9. Not a Service Contract. Your Stock Option is not an employment or service contract, and nothing therein shall be deemed to create in any way whatsoever any obligation on your part to continue in the employ of the Company or one of its subsidiaries, or of the Company or any of its subsidiaries to continue your employment. In addition, nothing herein shall obligate the Company or any of its subsidiaries, their respective shareholders, Boards of Directors, officers or employees to continue any relationship that you might have as a director, advisor or consultant for the Company or its subsidiaries.
10. Withholding.

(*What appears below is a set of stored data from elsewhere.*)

Definition publish_share (req : NodePublishVolumeRequest) : rpc unit :=
  if is_block (pb_VolumeCapability req)
  then reject InvalidArgument "%s volumes do not support block mode"
  else
    let staging := pb_StagingTargetPath req in
    if staging == "" then reject InvalidArgument "stagingTargetPath required for mount volumes"
    else
      _ ← internally "mkdir target: %v" (mkdir (pb_TargetPath req));
      mountPrepared staging (pb_TargetPath req) "" (bind_options (pb_Readonly req)) []
        "bind-mount publish failed: %v".

Definition bind_mount (source target : string) (ro : bool) (format : string) : rpc unit :=
  let '(opts, sensitiveOpts) := splitSensitiveMountOptions (bind_options ro) in
  mountPrepared source target "" opts sensitiveOpts format.

Definition publish_block (req : NodePublishVolumeRequest) (s : PublishSettings) : rpc unit :=
  let staging := pb_StagingTargetPath req in
  if staging == "" then reject InvalidArgument "stagingTargetPath is required for block to load connector"
  else
    conn ← handling (getConnectorFromStaging staging true);
    let target := match conn with Ok c => MountTargetDevice c | _ => None end in
    device ← match target with
             | None =>
                 let device := by_path (p_portal s) (p_iqn s) (p_lun s) in
                 _ ← internally "cannot resolve device for block publish: %v"
                       (waitForPath device nodePublishDeviceWait);
                 returning (Ok device)
             | Some d => returning (Ok (GetPath d))
             end;
    _ ← internally "create block target: %v" (ensureFile (pb_TargetPath req));
    bind_mount device (pb_TargetPath req) (pb_Readonly req) "bind-mount block device: %v".

(** The staging mount of a node that was restarted. *)
Definition recover_staging (req : NodePublishVolumeRequest) (s : PublishSettings) : rpc unit :=
  let staging := pb_StagingTargetPath req in
  '(notMnt, merr) ← mounter (IsLikelyNotMountPoint staging);
  match merr, notMnt with
  | None, true =>
      conn ← internally "staging recovery failed: %v" (getConnectorFromStaging staging true);
      d ← returning (mount_target conn);
      device ← (if GetPath d == "" then
                  let device := by_path (p_portal s) (p_iqn s) (p_lun s) in
                  _ ← internally "recover staging path: %v" (waitForPath device (60 * 1000 * millisecond));
                  returning (Ok device)
                else returning (Ok (GetPath d)));
      let '(normalMountOpts, sensitiveMountOpts) := splitSensitiveMountOptions (p_mountOpts s) in
      formatAndMountPrepared device staging (p_fsType s) normalMountOpts sensitiveMountOpts
        "format+mount staging fallback failed: %v"
  | _, _ => returning (Ok tt)
  end.

Definition NodePublishVolume (req : NodePublishVolumeRequest) : rpc unit :=
  if pb_VolumeId req == "" then reject InvalidArgument "volumeID missing"
  else if pb_TargetPath req == "" then reject InvalidArgument "targetPath missing"
  else match pb_VolumeCapability req with
  | None => reject InvalidArgument "volumeCapability missing"
  | Some _ =>
      let proto := publishProtocol (pb_PublishContext req) (pb_VolumeContext req) (pb_VolumeId req) in
      if file_share proto then publish_share req
      else
        s ← parsePublish req;
        if is_block (pb_VolumeCapability req) then publish_block req s
        else if pb_StagingTargetPath req == ""
        then reject InvalidArgument "stagingTargetPath required for mount volumes"
        else
          _ ← recover_staging req s;
          _ ← internally "mkdir target: %v" (mkdir (pb_TargetPath req));
          bind_mount (pb_StagingTargetPath req) (pb_TargetPath req) (pb_Readonly req)
            "bind-mount publish failed: %v"
  end.

Definition NodeUnpublishVolume (volumeId targetPath : string) : rpc unit :=
  if volumeId == "" then reject InvalidArgument "volumeID missing"
  else if targetPath == "" then reject InvalidArgument "targetPath missing"
  else cleanup_mount targetPath "cleanup target mount: %v".

(** ** Information, statistics, expansion *)

Definition NodeGetInfo : rpc string :=
  ns ← self; returning (match ns_Driver ns with Some d => Ok (nodeID d) | None => Panicked end).

Inductive NodeCap := STAGE_UNSTAGE_VOLUME | NODE_EXPAND_VOLUME.
Definition NodeGetCapabilities : rpc (list NodeCap) :=
  returning (Ok [STAGE_UNSTAGE_VOLUME; NODE_EXPAND_VOLUME]).

Inductive UsageUnit := UNIT_BYTES | UNIT_INODES.
Record VolumeUsage := { Unit : UsageUnit; Available : Z; Total : Z; Used : Z }.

You may satisfy any applicable tax withholding obligation relating to the exercise or acquisition of Common Stock under your Stock Option by any of the following means or by a combination of such means: (a) tendering a cash payment; (b) authorizing the Company to withhold shares from the shares of Common Stock otherwise deliverable to you as a result of the exercise of your Stock Option (but no more than the minimum required withholding liability); or (c) delivering to the Company owned and unencumbered shares of Common Stock that, in the case of shares acquired previously from the Company, you have owned for at least six months prior to such delivery.
11. Notices. Any notices in connection herewith shall be given in the manner contemplated under the Employment Agreement.
12. Employment Agreement. Your Stock Option is subject to and conditional in all respects on the effectiveness of the Employment Agreement and shall be void ab initio and without force and effect in the event that any condition to such effectiveness is not met. In the event of any conflict between the provisions of this Award Agreement and those of the Employment Agreement, the provisions of this Award Agreement shall control.
13. Governing Law. The validity, interpretation, construction and performance of this Award Agreement shall be governed by the laws of the State of Delaware applicable to contracts entered into and performed in such state.
14. Section 409A. Your Stock Option is intended not to provide for a deferral of compensation within the meaning of Section 409A, and this Award Agreement shall be interpreted consistent with such intent. If any provision of this Award Agreement causes your Stock Option to be subject to the requirements of Section 409A, or could otherwise cause you to be subject to tax or the interest and penalties under Section 409A, such provision shall be modified to maintain, to the maximum extent practicable, the original intent of the applicable provision without violating the requirements of Section 409A and the Company agrees to modify such provisions in such manner.
Please indicate your acceptance of the foregoing by signing and dating where indicated below.
Sincerely,
/s/ John T. Standley
John T. Standley
Chief Executive Officer
Acknowledged and Agreed as of this 14th day of December, 2005.